Desde hace mucho tiempo, el arte que más me interesa es el que nos sirve de manera explícita para vivir mejor, para ser más nosotros mismos, para profundizar en los aspectos cercanos y remotos de la existencia (que tal vez sean una y la misma cosa).
Quiero decir que me declaro firme partidario del arte útil, entendiendo la utilidad de un modo muy generoso, porque para mí tienen el mismo grado benéfico –según nuestras necesidades–, un destornillador y un poema metafísico, una llave inglesa y una sinfonía, unas tenazas y un aforismo. Todo es instrumental. El amanecer es una herramienta. Un beso también representa un utensilio. Una iluminación filosófica no deja de tener el carácter de un aparejo. Y, de igual manera, unos alicates, una broca o un rastrillo entablan una relación de honda intimidad con la materia: son, a su manera, creaciones líricas.
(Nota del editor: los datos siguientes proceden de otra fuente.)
(* ===== verification/Packing.v ===== *)
(** * Packing ([crates/domain/src/packing.rs])

    Carton and pack-session states, the conserved counts of a session
    ([PackingProgress]) with its constructor invariant, and the packing side of
    the order status. *)

From S2P Require Import Prelude.
From S2P Require Import RustStr.
From S2P Require Import Orders.

(** ** Data *)

Inductive PackSessionStatus := SessionOpen | ReadyToManifest | Abandoned.

Inductive PackSessionAbandonmentReason :=
| AbandonOrderCancellation | AbandonRepack | AbandonStationIssue | AbandonOther.

Inductive CartonStatus := CartonOpen | CartonClosed | CartonVoided.

Inductive CartonReopenReason :=
| ReopenPackingCorrection | ReopenQualityIssue | ReopenOrderCancellation | ReopenOther.

Inductive PackContentRemovalReason :=
| WrongCarton | WrongItem | RemovalQualityIssue | DamagedCarton | RemovalOther.

#[global] Instance PackSessionStatus_eq_dec : EqDecision PackSessionStatus.
Proof. solve_decision. Defined.
#[global] Instance CartonStatus_eq_dec : EqDecision CartonStatus.
Proof. solve_decision. Defined.

Inductive PackingError :=
| PackInvalidQuantity (value : Z)
| PackEmptyScanValue
| PackUntrimmedScanValue
| PackScanValueTooLong
| PackInvalidScanCharacter
| InvalidWeight (value : Z)
| InvalidDimension (value : Z)
| InvalidProgress
| OpenCartonAlreadyExists
| EmptyCarton
| CartonNotOpen
| NonemptyCarton
| CartonContentMissing
| EmptyRemovalNote
| UntrimmedRemovalNote
| RemovalNoteTooLong
| InvalidRemovalNoteCharacter
| RemovalNoteRequired
| EmptyCartonReopenNote
| UntrimmedCartonReopenNote
| CartonReopenNoteTooLong
| InvalidCartonReopenNoteCharacter
| CartonReopenNoteRequired
| CartonNotClosed
| CartonReopenStateMismatch
| CartonReopenProgressMismatch
| EmptyAbandonmentNote
| UntrimmedAbandonmentNote
| AbandonmentNoteTooLong
| InvalidAbandonmentNoteCharacter
| AbandonmentNoteRequired
| SessionNotEmpty
| OrderNotAwaitingPacking (status : OrderStatus)
| OrderNotPacking (status : OrderStatus)
| NotReadyToManifest.

(** ** Notes, scans and measurements *)

Definition MAX_PACK_SCAN_VALUE_LENGTH : Z := 200.
Definition MAX_PACK_CONTENT_REMOVAL_NOTE_LENGTH : Z := 500.
Definition MAX_PACK_SESSION_ABANDONMENT_NOTE_LENGTH : Z := 500.
Definition MAX_CARTON_REOPEN_NOTE_LENGTH : Z := 500.

Definition PackSessionAbandonmentNote_new (value : rstr) : result rstr PackingError :=
  check bool_decide (trim value = value) else UntrimmedAbandonmentNote in
  check negb (bool_decide (value = [])) else EmptyAbandonmentNote in
  check negb (MAX_PACK_SESSION_ABANDONMENT_NOTE_LENGTH <? chars_count value)
    else AbandonmentNoteTooLong in
  check negb (existsb is_control value) else InvalidAbandonmentNoteCharacter in
  Ok value.

Definition CartonReopenNote_new (value : rstr) : result rstr PackingError :=
  check bool_decide (trim value = value) else UntrimmedCartonReopenNote in
  check negb (bool_decide (value = [])) else EmptyCartonReopenNote in
  check negb (MAX_CARTON_REOPEN_NOTE_LENGTH <? chars_count value)
    else CartonReopenNoteTooLong in
  check negb (existsb is_control value) else InvalidCartonReopenNoteCharacter in
  Ok value.

Definition PackScanValue_new (value : rstr) : result rstr PackingError :=
  check negb (bool_decide (value = [])) else PackEmptyScanValue in
  check bool_decide (trim value = value) else PackUntrimmedScanValue in
  check negb (MAX_PACK_SCAN_VALUE_LENGTH <? chars_count value) else PackScanValueTooLong in
  check negb (existsb is_control value) else PackInvalidScanCharacter in
  Ok value.

Definition PackQuantity_new (value : Z) : result Z PackingError :=
  positive_new PackInvalidQuantity value.
Definition WeightGrams_new (value : Z) : result Z PackingError :=
  positive_new InvalidWeight value.
Definition DimensionMillimeters_new (value : Z) : result Z PackingError :=
  positive_new InvalidDimension value.

Definition PackSessionAbandonmentDetails_new (reason : PackSessionAbandonmentReason)
    (note : option rstr) :
    result (PackSessionAbandonmentReason * option rstr) PackingError :=
  match reason, note with
  | AbandonOther, None => Err AbandonmentNoteRequired
  | _, _ => Ok (reason, note)
  end.

Definition CartonReopenDetails_new (reason : CartonReopenReason) (note : option rstr) :
    result (CartonReopenReason * option rstr) PackingError :=
  match reason, note with
  | ReopenOther, None => Err CartonReopenNoteRequired
  | _, _ => Ok (reason, note)
  end.

Definition PackContentRemovalDetails_new (reason : PackContentRemovalReason)
    (note : option rstr) : result (PackContentRemovalReason * option rstr) PackingError :=
  match reason, note with
  | RemovalOther, None => Err RemovalNoteRequired
  | _, _ => Ok (reason, note)
  end.

(** ** Cartons *)

Definition CartonStatus_close (self : CartonStatus) (content_count : Z) :
    result CartonStatus PackingError :=
  match self with
  | CartonClosed | CartonVoided => Err CartonNotOpen
  | CartonOpen => if content_count <=? 0 then Err EmptyCarton else Ok CartonClosed
  end.

Definition CartonStatus_void (self : CartonStatus) (content_count : Z) :
    result CartonStatus PackingError :=
  match self with
  | CartonClosed | CartonVoided => Err CartonNotOpen
  | CartonOpen => if negb (content_count =? 0) then Err NonemptyCarton else Ok CartonVoided
  end.

Definition CartonStatus_reopen (self : CartonStatus) (content_count : Z) :
    result CartonStatus PackingError :=
  match self with
  | CartonOpen | CartonVoided => Err CartonNotClosed
  | CartonClosed => if content_count <=? 0 then Err EmptyCarton else Ok CartonOpen
  end.

Definition remove_packed_content (status : CartonStatus) (active_content_count : Z) :
    result Z PackingError :=
  check bool_decide (status = CartonOpen) else CartonNotOpen in
  check negb (active_content_count <=? 0) else CartonContentMissing in
  Ok (i64_sub active_content_count 1).

Definition open_carton (open_carton_count : Z) : result CartonStatus PackingError :=
  if open_carton_count <? 0 then Err InvalidProgress
  else if open_carton_count =? 0 then Ok CartonOpen
  else Err OpenCartonAlreadyExists.

(** ** Session progress *)

Record PackingProgress := MkProgress {
  expected_allocation_count : Z;
  packed_allocation_count : Z;
  expected_quantity : Z;
  packed_quantity : Z;
  open_carton_count : Z;
  closed_carton_count : Z;
}.

Definition PackingProgress_new (expected_allocs packed_allocs expected_qty packed_qty
    open_cartons closed_cartons : Z) : result PackingProgress PackingError :=
  match i64_checked_add open_cartons closed_cartons with
  | None => Err InvalidProgress
  | Some carton_count =>
      if (expected_allocs <=? 0) || (packed_allocs <? 0)
         || (expected_allocs <? packed_allocs)
         || (expected_qty <=? 0) || (packed_qty <? 0) || (expected_qty <? packed_qty)
         || negb (Bool.eqb (packed_allocs =? 0) (packed_qty =? 0))
         || negb (Bool.eqb (packed_allocs =? expected_allocs) (packed_qty =? expected_qty))
         || (open_cartons <? 0) || (1 <? open_cartons) || (closed_cartons <? 0)
         || ((0 <? packed_allocs) && (carton_count =? 0))
      then Err InvalidProgress
      else Ok (MkProgress expected_allocs packed_allocs expected_qty packed_qty
                 open_cartons closed_cartons)
  end.

Definition PackingProgress_status (self : PackingProgress) : PackSessionStatus :=
  if (packed_allocation_count self =? expected_allocation_count self)
     && (packed_quantity self =? expected_quantity self)
     && (open_carton_count self =? 0) && (0 <? closed_carton_count self)
  then ReadyToManifest else SessionOpen.

Definition ready_to_manifest (self : PackingProgress) : bool :=
  bool_decide (PackingProgress_status self = ReadyToManifest).

(** ** The order side *)

Definition begin_packing (status : OrderStatus) : result OrderStatus PackingError :=
  match status with
  | AwaitingPacking => Ok Packing
  | _ => Err (OrderNotAwaitingPacking status)
  end.

Definition continue_packing (status : OrderStatus) : result OrderStatus PackingError :=
  match status with
  | Packing => Ok Packing
  | _ => Err (OrderNotPacking status)
  end.

Definition abandon_empty_packing (status : OrderStatus) (progress : PackingProgress) :
    result OrderStatus PackingError :=
  check bool_decide (status = Packing) else OrderNotPacking status in
  if negb (packed_allocation_count progress =? 0) || negb (packed_quantity progress =? 0)
     || negb (open_carton_count progress =? 0) || negb (closed_carton_count progress =? 0)
  then Err SessionNotEmpty
  else Ok AwaitingPacking.

Definition reopen_carton (order_status : OrderStatus) (session_status : PackSessionStatus)
    (progress : PackingProgress) (carton_status : CartonStatus) (content_count : Z) :
    result (OrderStatus * PackingProgress) PackingError :=
  check (bool_decide (order_status = Packing) && bool_decide (session_status = SessionOpen))
        || (bool_decide (order_status = AwaitingShipment)
            && bool_decide (session_status = ReadyToManifest))
    else CartonReopenStateMismatch in
  let? _ := CartonStatus_reopen carton_status content_count in
  if negb (open_carton_count progress =? 0) || (closed_carton_count progress <=? 0)
  then Err CartonReopenProgressMismatch
  else
    match PackingProgress_new (expected_allocation_count progress)
            (packed_allocation_count progress) (expected_quantity progress)
            (packed_quantity progress) 1 (i64_sub (closed_carton_count progress) 1) with
    | Ok next => Ok (Packing, next)
    | Err _ => Err CartonReopenProgressMismatch
    end.

Definition complete_packing (status : OrderStatus) (progress : PackingProgress) :
    result OrderStatus PackingError :=
  check bool_decide (status = Packing) else OrderNotPacking status in
  check ready_to_manifest progress else NotReadyToManifest in
  Ok AwaitingShipment.

(** ** The invariant of a session's counts *)

Definition progress_wf (p : PackingProgress) : Prop :=
  0 < expected_allocation_count p ∧
  0 ≤ packed_allocation_count p ≤ expected_allocation_count p ∧
  0 < expected_quantity p ∧ 0 ≤ packed_quantity p ≤ expected_quantity p ∧
  (packed_allocation_count p = 0 ↔ packed_quantity p = 0) ∧
  (packed_allocation_count p = expected_allocation_count p ↔
   packed_quantity p = expected_quantity p) ∧
  0 ≤ open_carton_count p ≤ 1 ∧ 0 ≤ closed_carton_count p ∧
  open_carton_count p + closed_carton_count p ≤ i64_max ∧
  (0 < packed_allocation_count p → 0 < open_carton_count p + closed_carton_count p).

Lemma eqb_bool_false_iff (b c : bool) : negb (Bool.eqb b c) = false ↔ (b = true ↔ c = true).
Proof. destruct b, c; cbn; naive_solver. Qed.

Lemma PackingProgress_new_ok ea pa eq pq oc cc p :
  PackingProgress_new ea pa eq pq oc cc = Ok p ↔
  p = MkProgress ea pa eq pq oc cc ∧ progress_wf p.
Proof.
  unfold PackingProgress_new, i64_checked_add, progress_wf.
  destruct (checked _ _ _) as [n|] eqn:E.
  - apply checked_Some in E as [-> ?].
    match goal with |- context [if ?b then _ else _] => destruct b eqn:Eb end.
    + split; [done|]. intros [-> Hwf]. exfalso. cbn in Hwf.
      apply not_false_iff_true in Eb. apply Eb.
      rewrite !orb_false_iff, !eqb_bool_false_iff, andb_false_iff,
        !Z.eqb_eq, !Z.ltb_ge, !Z.leb_gt, Z.eqb_neq.
      split_and!; try tauto; try lia.
    + rewrite !orb_false_iff, !eqb_bool_false_iff, andb_false_iff,
        !Z.eqb_eq, !Z.ltb_ge, !Z.leb_gt, Z.eqb_neq in Eb.
      split; [intros [= <-]|naive_solver]. split; [done|]. cbn.
      destruct_and!. split_and!; try tauto; try lia.
  - apply checked_None in E. split; [done|]. intros [-> Hwf]. cbn in Hwf. range_lia.
Qed.

(** Reopening a carton. From well-formed counts, reopening succeeds exactly
    when the order and session states match, the carton is closed and nonempty,
    and no carton is open while some carton is closed. It then keeps the packed
    quantities and the number of cartons, keeps the counts well formed (the
    internal consistency check cannot fail), and leaves a session that cannot
    complete. *)
Theorem reopen_carton_spec order_status session_status p carton_status content_count :
  progress_wf p →
  match reopen_carton order_status session_status p carton_status content_count with
  | Ok (s, p') =>
      ((order_status = Packing ∧ session_status = SessionOpen) ∨
       (order_status = AwaitingShipment ∧ session_status = ReadyToManifest)) ∧
      carton_status = CartonClosed ∧ 0 < content_count ∧
      open_carton_count p = 0 ∧ 0 < closed_carton_count p ∧
      s = Packing ∧ progress_wf p' ∧
      p' = MkProgress (expected_allocation_count p) (packed_allocation_count p)
             (expected_quantity p) (packed_quantity p) 1 (closed_carton_count p - 1) ∧
      complete_packing s p' = Err NotReadyToManifest
  | Err e =>
      ¬ ((order_status = Packing ∧ session_status = SessionOpen) ∨
         (order_status = AwaitingShipment ∧ session_status = ReadyToManifest)) ∨
      carton_status ≠ CartonClosed ∨ content_count ≤ 0 ∨
      (open_carton_count p ≠ 0 ∨ closed_carton_count p = 0) ∧
      e = CartonReopenProgressMismatch
  end.
Proof.
  intros Hwf. unfold reopen_carton.
  match goal with |- context [if ?b then _ else Err CartonReopenStateMismatch] =>
    destruct b eqn:Est end; [|left; intros Hor; rewrite orb_false_iff, !andb_false_iff in Est;
      rewrite !bool_decide_eq_false in Est; naive_solver].
  apply orb_true_iff in Est. rewrite !andb_true_iff, !bool_decide_eq_true in Est.
  destruct carton_status; cbn [CartonStatus_reopen rbind]; [naive_solver| |naive_solver].
  destruct (content_count <=? 0) eqn:Ec; bool_to_prop; cbn [rbind]; [naive_solver|].
  pose proof Hwf as (? & ? & ? & ? & ? & ? & ? & ? & ? & ?).
  destruct (_ || _) eqn:Eo; bool_to_prop.
  - right; right; right. split; [|done]. destruct Eo as [Eo|Eo]; bool_to_prop; lia.
  - unfold i64_sub. rewrite wrap_i64_id by range_lia.
    set (p' := MkProgress _ _ _ _ 1 _).
    assert (Hwf' : progress_wf p').
    { unfold progress_wf, p'. cbn. split_and!; try done; try lia; naive_solver. }
    rewrite (proj2 (PackingProgress_new_ok _ _ _ _ _ _ p')) by done.
    split_and!; try done.
    unfold complete_packing, ready_to_manifest, PackingProgress_status, p'. cbn.
    by rewrite andb_false_r.
Qed.

(** Packing completes exactly when everything expected is packed in
    cartons that are all closed, and then the order awaits shipment. *)
Theorem complete_packing_iff status p s :
  complete_packing status p = Ok s ↔
  status = Packing ∧ s = AwaitingShipment ∧
  packed_allocation_count p = expected_allocation_count p ∧
  packed_quantity p = expected_quantity p ∧
  open_carton_count p = 0 ∧ 0 < closed_carton_count p.
Proof.
  unfold complete_packing, ready_to_manifest, PackingProgress_status.
  case_bool_decide; [|naive_solver].
  destruct (_ && _) eqn:E; bool_to_prop.
  - rewrite bool_decide_true by done. naive_solver.
  - rewrite bool_decide_false by done. split; [done|]. intros (_ & _ & ? & ? & ? & ?).
    exfalso. repeat destruct E as [E|E]; bool_to_prop; try lia.
Qed.

(** ** Witness *)

Lemma reopen_carton_spec_witness :
  progress_wf (MkProgress 2 2 5 5 0 1) ∧
  reopen_carton AwaitingShipment ReadyToManifest (MkProgress 2 2 5 5 0 1) CartonClosed 2
    = Ok (Packing, MkProgress 2 2 5 5 1 0) ∧
  complete_packing Packing (MkProgress 2 2 5 5 1 0) = Err NotReadyToManifest.
Proof.
  assert (Hwf : progress_wf (MkProgress 2 2 5 5 0 1))
    by (unfold progress_wf; cbn; unfold_ranges; lia).
  pose proof (reopen_carton_spec AwaitingShipment ReadyToManifest (MkProgress 2 2 5 5 0 1)
    CartonClosed 2 Hwf) as H.
  split_and!; [exact Hwf|vm_compute; reflexivity|].
  change (reopen_carton AwaitingShipment ReadyToManifest (MkProgress 2 2 5 5 0 1)
    CartonClosed 2) with (@Ok (OrderStatus * PackingProgress) PackingError
      (Packing, MkProgress 2 2 5 5 1 0)) in H.
  cbn beta iota in H. apply H.
Defined.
La polémica sobre la gratuidad aérea del arte, enfrentada a su naturaleza de instrumento, es, antes que una verdadera polémica, un laberinto verbal. Cuando definimos con precisión qué entendemos por aéreo, por vaporoso, y qué por tangible y utilitario, desparecen las contradicciones; porque, si lo pensamos bien, no hay nada que no pueda ayudarnos mientras estamos vivos, y nada que vaya a prestarnos ayuda cuando ya no lo estemos.
Tengo la impresión de que la pintura de José Saborit pertenece a este género de arte que podemos aplicarnos con carácter medicinal, con finalidad terapéutica: un arte útil para una vida mejor.
«La pintura de José Saborit pertenece a este género de arte que podemos aplicarnos con carácter medicinal: un arte útil para una vida mejor»
Más de una vez se ha referido Saborit al hecho de que nos han correspondido tiempos de gran confusión, de grandes ruidos verbales, de grandes ruidos icónicos (valga la sinestesia), de grandes ruidos ideológicos (valga la redundancia), de grandes ruidos sentimentales (valga la sinonimia). La pintura, en opinión del autor, entre otras muchas recompensas, nos brinda la oportunidad de detenernos para cribar entre lo visto y aprender a mirar. Nos regala la ocasión –el momento pregnante de la emoción estética– de observar más hondo, de saber conciencia. Contra la absurda velocidad de la luz, la luz de la calma minuciosa.
Estas acuarelas (y un pequeño óleo) que tenemos delante constituyen el cuaderno de campo de un pensador botánico, el diario de un paseante ensimismado por la sierra Calderona, el botín de un cazador de sutilezas.
Estas ramas de buganvilla, estas hojas de cardo, de tomatera, de acebuche, de ciprés, erigen un canto a lo minúsculo, a lo que podría parecer que no tiene valor alguno, pero que, por obra del arte (por arte de magia), se transforman en lo más valioso. Los milagros del mundo, nos dice José Saborit, son una evidencia, y para probar ese axioma basta con aplicar el buen ojo de la pintura sobre la realidad: el ojo agradecido, el ojo de buen huésped de las cosas, el ojo de entusiasta natural.
Y entonces sus espectadores nos sentimos reconfortados, porque tenemos el convencimiento de haber aprendido a amar mejor aquello que nos rodea. Tenemos la certeza de habernos correspondido, en obsequio, duraderos instantes de la vida buena.